• The problem
As soon as the line containing "emissions sid (trace (snd (loop_body" appears in the material below, start returning lines exactly, and end with the line containing "Section RunFacts.".

• Materials provided

Lemma loop_body_accept (env : Env) ts acc (item : Item) (s : State) euler hp :
  gate env (fst item) ts = Accept euler hp ->
  loop_body env ts acc item s =
    let r := accepted_outcome env (fst item) ts
               (input_from_image (right (snd item)))
               (input_from_image (left (snd item))) euler hp
               (buffer_of s (fst item))
               (MkState (<[fst item := buffer_of s (fst item)]> (gaze_buffer_c s))
                        (time_last s) (trace s)) in
    (match fst r with
     | inl e => inl e
     | inr gaze_est => inr (item_image acc item gaze_est)
     end, snd r).
Proof.
  intros Hg. rewrite loop_body_eq. cbv zeta.
  rewrite (compute_accept _ _ _ _ _ _ _ _ (buffer_of s (fst item)) Hg);
    [reflexivity|].
  cbn [gaze_buffer_c]. apply lookup_insert_eq.
Qed.

Lemma rejection_cases (env : Env) ts (item : Item) :
  (exists euler hp, gate env (fst item) ts = Accept euler hp) \/
  (exists dg, rejection env ts item = Some dg /\
              raw_estimate env ts item = None /\
              estimator_call env ts item = None).
Proof.
  unfold rejection, raw_estimate, estimator_call.
  destruct (gate env (fst item) ts); eauto.
Qed.

(** What a pass does to the dictionary. *)
Lemma loop_body_buffers (env : Env) ts acc (item : Item) (s : State) :
  gaze_buffer_c (snd (loop_body env ts acc item s)) =
    <[fst item := item_buffer env ts item (buffer_of s (fst item))]>
      (gaze_buffer_c s).
Proof.
  destruct (rejection_cases env ts item) as [(euler & hp & Hg)|(dg & Hr & Hraw & _)].
  - rewrite (loop_body_accept _ _ _ _ _ _ _ Hg). cbv zeta. cbn [snd].
    rewrite accepted_outcome_buffers. cbn [gaze_buffer_c].
    rewrite insert_insert_eq. unfold item_buffer, raw_estimate. rewrite Hg.
    reflexivity.
  - rewrite (loop_body_reject _ _ _ _ _ _ Hr). cbn [snd gaze_buffer_c].
    unfold item_buffer. rewrite Hraw. reflexivity.
Qed.

(** What a pass adds to the calls made and the lines printed. *)
Lemma loop_body_events (env : Env) ts acc (item : Item) (s : State) :
  exists tr,
    trace (snd (loop_body env ts acc item s)) = trace s ++ tr /\
    estimator_calls tr = option_list (estimator_call env ts item) /\
    handed_on tr =
      map (fun g => (g, ts, fst item))
          (option_list (item_smoothed env ts item (buffer_of s (fst item)))) /\
    broadcasts tr = map as_transform (handed_on tr) /\
    published_images tr = [].
Proof.
  destruct (rejection_cases env ts item)
    as [(euler & hp & Hg)|(dg & Hr & Hraw & Hcall)].
  - rewrite (loop_body_accept _ _ _ _ _ _ _ Hg). cbv zeta. cbn [snd].
    unfold estimator_call, item_smoothed, item_buffer, raw_estimate. rewrite Hg.
    outcome_cases; (eexists; split; [rewrite <- ?app_assoc; reflexivity|]);
      repeat split; reflexivity.
  - rewrite (loop_body_reject _ _ _ _ _ _ Hr). cbn [snd trace].
    exists [Diagnostic dg]. unfold item_smoothed. rewrite Hraw, Hcall.
    repeat split; reflexivity.
Qed.

Lemma emissions_handed_on sid (tr : list Event) :
  emissions sid tr =
    omap (fun c : Gaze F * TVal * SubjectId =>
            if decide (snd c = sid) then Some (fst (fst c)) else None)
         (handed_on tr).
Proof.
  unfold emissions, handed_on.
  induction tr as [|ev tr IH]; [reflexivity|].
  destruct ev; cbn [omap list_omap emitted_for]; try exact IH.
  cbn [fst snd]. destruct (decide _); rewrite IH; reflexivity.
Qed.

(** The smoothed estimates a pass hands on. *)
Lemma loop_body_emissions (env : Env) ts acc (item : Item) (s : State) sid :
  emissions sid (trace (snd (loop_body env ts acc item s))) =
    emissions sid (trace s) ++
    if decide (fst item = sid)
    then option_list (item_smoothed env ts item (buffer_of s (fst item)))
    else [].
Proof.
  destruct (loop_body_events env ts acc item s) as (tr & Htr & _ & Hh & _).
  rewrite Htr, emissions_app. f_equal.
  rewrite emissions_handed_on, Hh.
  destruct (item_smoothed env ts item (buffer_of s (fst item))) as [g|];
    [change (option_list (Some g)) with [g] | change (option_list None) with (@nil (Gaze F))];
    cbn [map omap list_omap fst snd];
    destruct (decide (fst item = sid)); reflexivity.
Qed.

(** Once the gate has let the subject through, the call prints the
    Euler angles and asks the gaze network, once, whatever comes
    after. *)
Lemma compute_accept_events (env : Env) sid ts (ir il : Input) (s : State) euler hp :
  gate env sid ts = Accept euler hp ->
  exists tr,
    trace (snd (compute_eye_gaze_estimation env sid ts ir il s)) =
      trace s ++ [Diagnostic (EulerAnglesHead euler);
                  EstimateGazeTwoEyes il ir hp] ++ tr /\
    estimator_calls tr = [].
Proof.
  intros Hg. destruct (gaze_buffer_c s !! sid) as [d|] eqn:Hd.
  - rewrite (compute_accept _ _ _ _ _ _ _ _ _ Hg Hd).
    outcome_cases;
      (eexists; split;
       [rewrite <- ?app_assoc; cbn [app]; try reflexivity;
        rewrite ?app_nil_r; reflexivity
       | reflexivity]).
  - rewrite (compute_accept_missing _ _ _ _ _ _ _ _ Hg Hd). cbn [snd trace].
    exists []. split; reflexivity.
Qed.

Lemma loop_body_accept_events (env : Env) ts acc (item : Item) (s : State) euler hp :
  gate env (fst item) ts = Accept euler hp ->
  exists tr,
    trace (snd (loop_body env ts acc item s)) =
      trace s ++ [Diagnostic (EulerAnglesHead euler);
                  EstimateGazeTwoEyes (input_from_image (left (snd item)))
                                      (input_from_image (right (snd item))) hp] ++ tr /\
    estimator_calls tr = [].
Proof.
  intros Hg. rewrite loop_body_eq. cbv zeta. cbn [snd].
  apply (compute_accept_events env (fst item) ts _ _
           (MkState (<[fst item := buffer_of s (fst item)]> (gaze_buffer_c s))
                    (time_last s) (trace s)) euler hp Hg).
Qed.

End LoopFacts.

(** ** Runs of passes, one callback, and a run of callbacks *)

Section RunFacts.
Context {F Image Input Rot Euler : Type}.
Context `{Float64 F} `{Collaborators F Image Input Rot Euler}.

Local Abbreviation State := (@State F Image Input Rot Euler).
Local Abbreviation Env := (@Env Image Rot).
Local Abbreviation Event := (@Event F Image Input Rot Euler).
Local Abbreviation Msg := (@Msg Image).
Local Abbreviation Item := (SubjectId * @SubjectImages Image)%type.
Local Abbreviation Pass := (Env * TVal * Item)%type.

Lemma run_cons (p : Pass) ps (s : State) : run (p :: ps) s = run ps (pass p s).
Proof. reflexivity. Qed.

Lemma pushes_app sid (ps qs : list Pass) :
  pushes sid (ps ++ qs) = pushes (F:=F) sid ps ++ pushes sid qs.
Proof. apply omap_app. Qed.

Lemma pass_buffers (p : Pass) (s : State) :
  gaze_buffer_c (pass p s) =
    <[fst (snd p) := item_buffer (fst (fst p)) (snd (fst p)) (snd p)
                       (buffer_of s (fst (snd p)))]> (gaze_buffer_c s).
Proof. apply loop_body_buffers. Qed.

Lemma pass_emissions (p : Pass) (s : State) sid :
  emissions sid (trace (pass p s)) =
    emissions sid (trace s) ++
    if decide (fst (snd p) = sid)
    then option_list (item_smoothed (fst (fst p)) (snd (fst p)) (snd p)
                        (buffer_of s (fst (snd p))))
    else [].
Proof. apply loop_body_emissions. Qed.

(** The state a pass leaves does not depend on the image composed so
    far, nor does whether it raises. *)
Lemma loop_body_pass (env : Env) ts acc (item : Item) (s : State) :
  snd (loop_body env ts acc item s) = pass (env, ts, item) s /\
  raises (fst (loop_body env ts acc item s)) =
    raises (fst (loop_body env ts None item s)).
Proof.
  unfold pass. cbn [fst snd]. rewrite !loop_body_eq. cbv zeta. cbn [fst snd].
  split; [reflexivity|].
  destruct (fst (compute_eye_gaze_estimation _ _ _ _ _ _)); reflexivity.
Qed.

Lemma for_subjects_cons (env : Env) ts (item : Item) rest acc (s : State) :
  for_subjects env ts (item :: rest) acc s =
    match loop_body env ts acc item s with
    | (inr img, s') => for_subjects env ts rest img s'
    | (inl e, s') => (inl e, s')
    end.
Proof. reflexivity. Qed.

(** The loop leaves the state its started passes leave. *)
Lemma for_subjects_run (env : Env) ts (l : list Item) acc (s : State) :
  snd (for_subjects env ts l acc s) = run (passes env ts l s) s.
Proof.
  revert acc s. induction l as [|item l IH]; intros acc s; [reflexivity|].
  rewrite for_subjects_cons. cbn [passes]. rewrite run_cons.
  destruct (loop_body_pass env ts acc item s) as [Hs Hr].
  destruct (loop_body env ts acc item s) as [[e|img] s'];
    destruct (loop_body env ts None item s) as [[e0|img0] s0] eqn:E0;
    cbn [fst snd raises] in *; try discriminate.
  - rewrite Hs. reflexivity.
  - rewrite IH, Hs. unfold pass. cbn [fst snd]. rewrite E0. reflexivity.
Qed.

Lemma passes_elem (env : Env) ts (l : list Item) (s : State) (p : Pass) :
  p ∈ passes env ts l s -> fst (fst p) = env /\ snd (fst p) = ts /\ snd p ∈ l.
Proof.
  revert s. induction l as [|item l IH]; intros s Hin; [inversion Hin|].
  cbn [passes] in Hin. apply elem_of_cons in Hin as [->|Hin].
  - cbn. repeat split. apply elem_of_cons. auto.
  - destruct (loop_body env ts None item s) as [[e|img] s']; [inversion Hin|].
    destruct (IH _ Hin) as (? & ? & ?). repeat split; auto.
    apply elem_of_cons. auto.
Qed.

(** When the loop returns, every item had its pass. *)
Lemma for_subjects_returns (env : Env) ts (l : list Item) acc (s : State) img :
  fst (for_subjects env ts l acc s) = inr img ->
  passes env ts l s = map (fun item => (env, ts, item)) l.
Proof.
  revert acc s. induction l as [|item l IH]; intros acc s Hr; [reflexivity|].
  rewrite for_subjects_cons in Hr. cbn [passes map].
  destruct (loop_body_pass env ts acc item s) as [Hs Hi].
  destruct (loop_body env ts acc item s) as [[e|img1] s'];
    destruct (loop_body env ts None item s) as [[e0|img0] s0] eqn:E0;
    cbn [fst snd raises] in *; try discriminate.
  f_equal. unfold pass in Hs. cbn [fst snd] in Hs. rewrite E0 in Hs.
  cbn [snd] in Hs. subst s0. eapply IH, Hr.
Qed.


(** One callback: the state the started passes leave, and the image. *)
Lemma image_callback_run (env : Env) (m : Msg) (s : State) :
  let s1 := run (passes env (stamp m) (subjects m) s) s in
  let s' := snd (image_callback env m s) in
  gaze_buffer_c s' = gaze_buffer_c s1 /\
  time_last s' = time_last s1 /\
  trace s' =
    trace s1 ++
    match fst (for_subjects env (stamp m) (subjects m) None s) with
    | inr (Some i) => [PublishGazeImage i]
    | _ => []
    end.
Proof.
  cbv zeta. unfold image_callback, bind.
  rewrite <- (for_subjects_run env (stamp m) (subjects m) None s).
  destruct (for_subjects env (stamp m) (subjects m) None s) as [[e|[i|]] s1];
    cbn [fst snd emit ret gaze_buffer_c time_last trace];
    try destruct (publish env i);
    cbn [fst snd raise ret gaze_buffer_c time_last trace];
    rewrite ?app_nil_r; repeat split; reflexivity.
Qed.

Lemma callback_emissions (env : Env) (m : Msg) (s : State) sid :
  emissions sid (trace (snd (image_callback env m s))) =
    emissions sid (trace (run (passes env (stamp m) (subjects m) s) s)).
Proof.
  destruct (image_callback_run env m s) as (_ & _ & Ht). rewrite Ht.
  rewrite emissions_app.
  destruct (fst (for_subjects env (stamp m) (subjects m) None s)) as [e|[i|]];
    cbn; apply app_nil_r.
Qed.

• Your solution
  emissions sid (trace (snd (loop_body env ts acc item s))) =
    emissions sid (trace s) ++
    if decide (fst item = sid)
    then option_list (item_smoothed env ts item (buffer_of s (fst item)))
    else [].
Proof.
  destruct (loop_body_events env ts acc item s) as (tr & Htr & _ & Hh & _).
  rewrite Htr, emissions_app. f_equal.
  rewrite emissions_handed_on, Hh.
  destruct (item_smoothed env ts item (buffer_of s (fst item))) as [g|];
    [change (option_list (Some g)) with [g] | change (option_list None) with (@nil (Gaze F))];
    cbn [map omap list_omap fst snd];
    destruct (decide (fst item = sid)); reflexivity.
Qed.

(** Once the gate has let the subject through, the call prints the
    Euler angles and asks the gaze network, once, whatever comes
    after. *)
Lemma compute_accept_events (env : Env) sid ts (ir il : Input) (s : State) euler hp :
  gate env sid ts = Accept euler hp ->
  exists tr,
    trace (snd (compute_eye_gaze_estimation env sid ts ir il s)) =
      trace s ++ [Diagnostic (EulerAnglesHead euler);
                  EstimateGazeTwoEyes il ir hp] ++ tr /\
    estimator_calls tr = [].
Proof.
  intros Hg. destruct (gaze_buffer_c s !! sid) as [d|] eqn:Hd.
  - rewrite (compute_accept _ _ _ _ _ _ _ _ _ Hg Hd).
    outcome_cases;
      (eexists; split;
       [rewrite <- ?app_assoc; cbn [app]; try reflexivity;
        rewrite ?app_nil_r; reflexivity
       | reflexivity]).
  - rewrite (compute_accept_missing _ _ _ _ _ _ _ _ Hg Hd). cbn [snd trace].
    exists []. split; reflexivity.
Qed.

Lemma loop_body_accept_events (env : Env) ts acc (item : Item) (s : State) euler hp :
  gate env (fst item) ts = Accept euler hp ->
  exists tr,
    trace (snd (loop_body env ts acc item s)) =
      trace s ++ [Diagnostic (EulerAnglesHead euler);
                  EstimateGazeTwoEyes (input_from_image (left (snd item)))
                                      (input_from_image (right (snd item))) hp] ++ tr /\
    estimator_calls tr = [].
Proof.
  intros Hg. rewrite loop_body_eq. cbv zeta. cbn [snd].
  apply (compute_accept_events env (fst item) ts _ _
           (MkState (<[fst item := buffer_of s (fst item)]> (gaze_buffer_c s))
                    (time_last s) (trace s)) euler hp Hg).
Qed.

End LoopFacts.

(** ** Runs of passes, one callback, and a run of callbacks *)

Section RunFacts.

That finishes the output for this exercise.